Lecturer Questions Labor Equity at IC
James Miranda, lecturer in the Department of Writing, is 39 and has taught at Ithaca College for four years. He has a Ph.D. in English from Ohio University in a combination of rhetoric, composition, creative writing and literary studies. He wrote a critical dissertation on con men in literature.
He has published fiction and worked as a literary editor for a variety of journals. He is a regular presenter at national Associated Writing Program conferences.
While teaching multiple courses at the college and at SUNY Cortland and co-raising two small children, he had taken on a wide array of other roles. He is chair of the Contingent Faculty Union. He was the Contingent Faculty Representative on the Faculty Development Committee of the Center for Faculty Excellence (CFE) and worked with the CFE’s Anti-Racism Institute.
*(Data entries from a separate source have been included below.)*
Lemma same_layout_unbin s h p b l :
  pieces_ s !! h = Some p → same_layout s (unbin_state h p b l s).
Proof. intros Hp. by eapply same_layout_update. Qed.

Lemma same_layout_bin s h p b l :
  pieces_ s !! h = Some p → same_layout s (bin_state h p b l s).
Proof. intros Hp. by eapply same_layout_update. Qed.

Lemma same_layout_flag s h p v :
  pieces_ s !! h = Some p → same_layout s (flag_state h p v s).
Proof. intros Hp. by eapply same_layout_update. Qed.

Lemma piece_key_update ps h p q x :
  ps !! h = Some p → Piece.size q = Piece.size p → Piece.ptr q = Piece.ptr p →
  piece_key (<[h := q]> ps) x = piece_key ps x.
Proof.
  intros Hp Hs Hptr. unfold piece_key. destruct (decide (x = h)) as [->|].
  - rewrite list_lookup_insert_eq by (by eapply lookup_lt_Some). rewrite Hp. simpl. congruence.
  - by rewrite list_lookup_insert_ne.
Qed.

Lemma filing_unbin fl hp hn s h p b l1 l2 :
  filing fl hp hn s → live s h p → Piece.is_free p = true → h ∉ fl →
  bins_ s !! Z.to_nat (Piece.bin_num p) = Some b → Bin.pieces b = l1 ++ h :: l2 →
  filing (h :: fl) hp hn (unbin_state h p b (l1 ++ l2) s).
Proof.
  intros Hfi Hl Hfree Hfl Hb Hsplit.
  set (s' := unbin_state h p b (l1 ++ l2) s).
  assert (Hps : pieces_ s' = <[h := Piece.set_bin_num kInvalidBinNum p]> (pieces_ s)) by done.
  assert (Hm : ptr2piece_ s' = ptr2piece_ s) by done.
  pose proof (fi_bins _ _ _ _ Hfi _ _ Hb) as (Hnd & Hsorted & Helems).
  rewrite Hsplit in Hnd, Hsorted, Helems.
  assert (Hhl : h ∉ l1 ++ l2).
  { apply NoDup_app in Hnd as (? & Hd & Hnd2). apply NoDup_cons in Hnd2 as [? ?].
    intros [?|?]%elem_of_app; [|done]. eapply Hd; [done|]. by left. }
  assert (Hkey : ∀ x, piece_key (pieces_ s') x = piece_key (pieces_ s) x).
  { intros x. rewrite Hps. eapply piece_key_update; [apply Hl|done..]. }
  split.
  - simpl. rewrite length_insert. apply Hfi.
  - intros x q Hq Hused.
    destruct (live_update _ _ _ _ _ _ Hps Hm Hq) as [[-> ->]|[Hne Hq']]; [done|].
    by eapply fi_used.
  - intros x q Hq Hx.
    destruct (live_update _ _ _ _ _ _ Hps Hm Hq) as [[-> ->]|[Hne Hq']]; [done|].
    apply elem_of_cons in Hx as [?|Hx]; [done|]. by eapply fi_float.
  - intros x q Hq Hqfree Hx.
    destruct (live_update _ _ _ _ _ _ Hps Hm Hq) as [[-> ->]|[Hne Hq']].
    { exfalso. apply Hx. by left. }
    destruct (fi_free _ _ _ _ Hfi x q Hq' Hqfree) as (Hbn & b' & Hb' & Hxb').
    { intros ?. apply Hx. by right. }
    split; [done|]. simpl.
    destruct (decide (Z.to_nat (Piece.bin_num q) = Z.to_nat (Piece.bin_num p))) as [Heq|Hneq].
    + rewrite Heq in *. simplify_eq. eexists. split.
      * apply list_lookup_insert_eq. by eapply lookup_lt_Some.
      * simpl. rewrite Hsplit in Hxb'.
        apply elem_of_app in Hxb' as [?|[?|?]%elem_of_cons]; [|done|];
          apply elem_of_app; auto.
    + exists b'. by rewrite list_lookup_insert_ne.
  - intros i b' Hb'. simpl in Hb'.
    destruct (decide (i = Z.to_nat (Piece.bin_num p))) as [->|Hneq].
    + rewrite list_lookup_insert_eq in Hb' by (by eapply lookup_lt_Some).
      injection Hb' as <-. simpl. split_and!.
      * apply NoDup_app in Hnd as (? & Hd & Hnd2). apply NoDup_cons in Hnd2 as [? ?].
        apply NoDup_app. split_and!; [done| |done].
        intros y Hy1 Hy2. eapply Hd; [done|]. by right.
      * eapply bin_sorted_ext; [|by eapply bin_sorted_delete]. intros; apply Hkey.
      * intros x Hx.
        assert (x ≠ h) by (by intros ->).
        destruct (Helems x) as (Hxfl & q & Hq & ? & ?).
        { apply elem_of_app in Hx as [?|?]; apply elem_of_app; [by left|right; by right]. }
        split; [by intros [?|?]%elem_of_cons|].
        exists q. split; [|done]. by eapply live_update_other.
    + rewrite list_lookup_insert_ne in Hb' by done.
      destruct (fi_bins _ _ _ _ Hfi _ _ Hb') as (Hnd' & Hsorted' & Helems').
      split_and!; [done| |].
      * eapply bin_sorted_ext; [|done]. intros; apply Hkey.
      * intros x Hx. destruct (Helems' x Hx) as (Hxfl & q & Hq & ? & Hbn).
        assert (x ≠ h).
        { intros ->. pose proof (live_fun _ _ _ _ Hl Hq) as ->.
          apply Hneq. rewrite Hbn. by rewrite Nat2Z.id. }
        split; [by intros [?|?]%elem_of_cons|].
        exists q. split; [|done]. by eapply live_update_other.
  - intros x q n q' Hq Hnext Hn Hf1 Hf2.
    assert (∃ q0, live s x q0 ∧ Piece.next q0 = Some n ∧ Piece.is_free q0 = true)
      as (q0 & Hq0 & Hn0 & Hf0).
    { destruct (live_update _ _ _ _ _ _ Hps Hm Hq) as [[-> ->]|[Hne Hq']]; eauto. }
    assert (∃ q1, pieces_ s !! n = Some q1 ∧ Piece.is_free q1 = true) as (q1 & Hq1 & Hf1').
    { rewrite Hps in Hn. destruct (decide (n = h)) as [->|].
      - destruct Hl as [Hl _]. rewrite list_lookup_insert_eq in Hn by (by eapply lookup_lt_Some).
        simplify_eq. eauto.
      - rewrite list_lookup_insert_ne in Hn by done. eauto. }
    by eapply (fi_adj _ _ _ _ Hfi).
Qed.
Miranda also sat on the Steering Committee for Academic Writing in the writing department, served on the Strategic Plan’s Campus Climate Group and taught an Ithaca Seminar called “Weaving Sound: The Intersection of Writing and Music.” He has been a judge for the annual writing contest and teaches a magazine writing course every summer in the Ithaca Young Writers Institute, a program for high schoolers which for some is a segue into enrolling at the college.
Most recently, incited by the Academic Program Prioritization process, he joined the Executive Committee for the college’s recently started American Association of University Professors (AAUP) chapter as a member-at-large.
He said the courses he teaches at SUNY Cortland do not pay very much, and that part of his salary mostly went toward childcare. Now, it will be his primary source of income.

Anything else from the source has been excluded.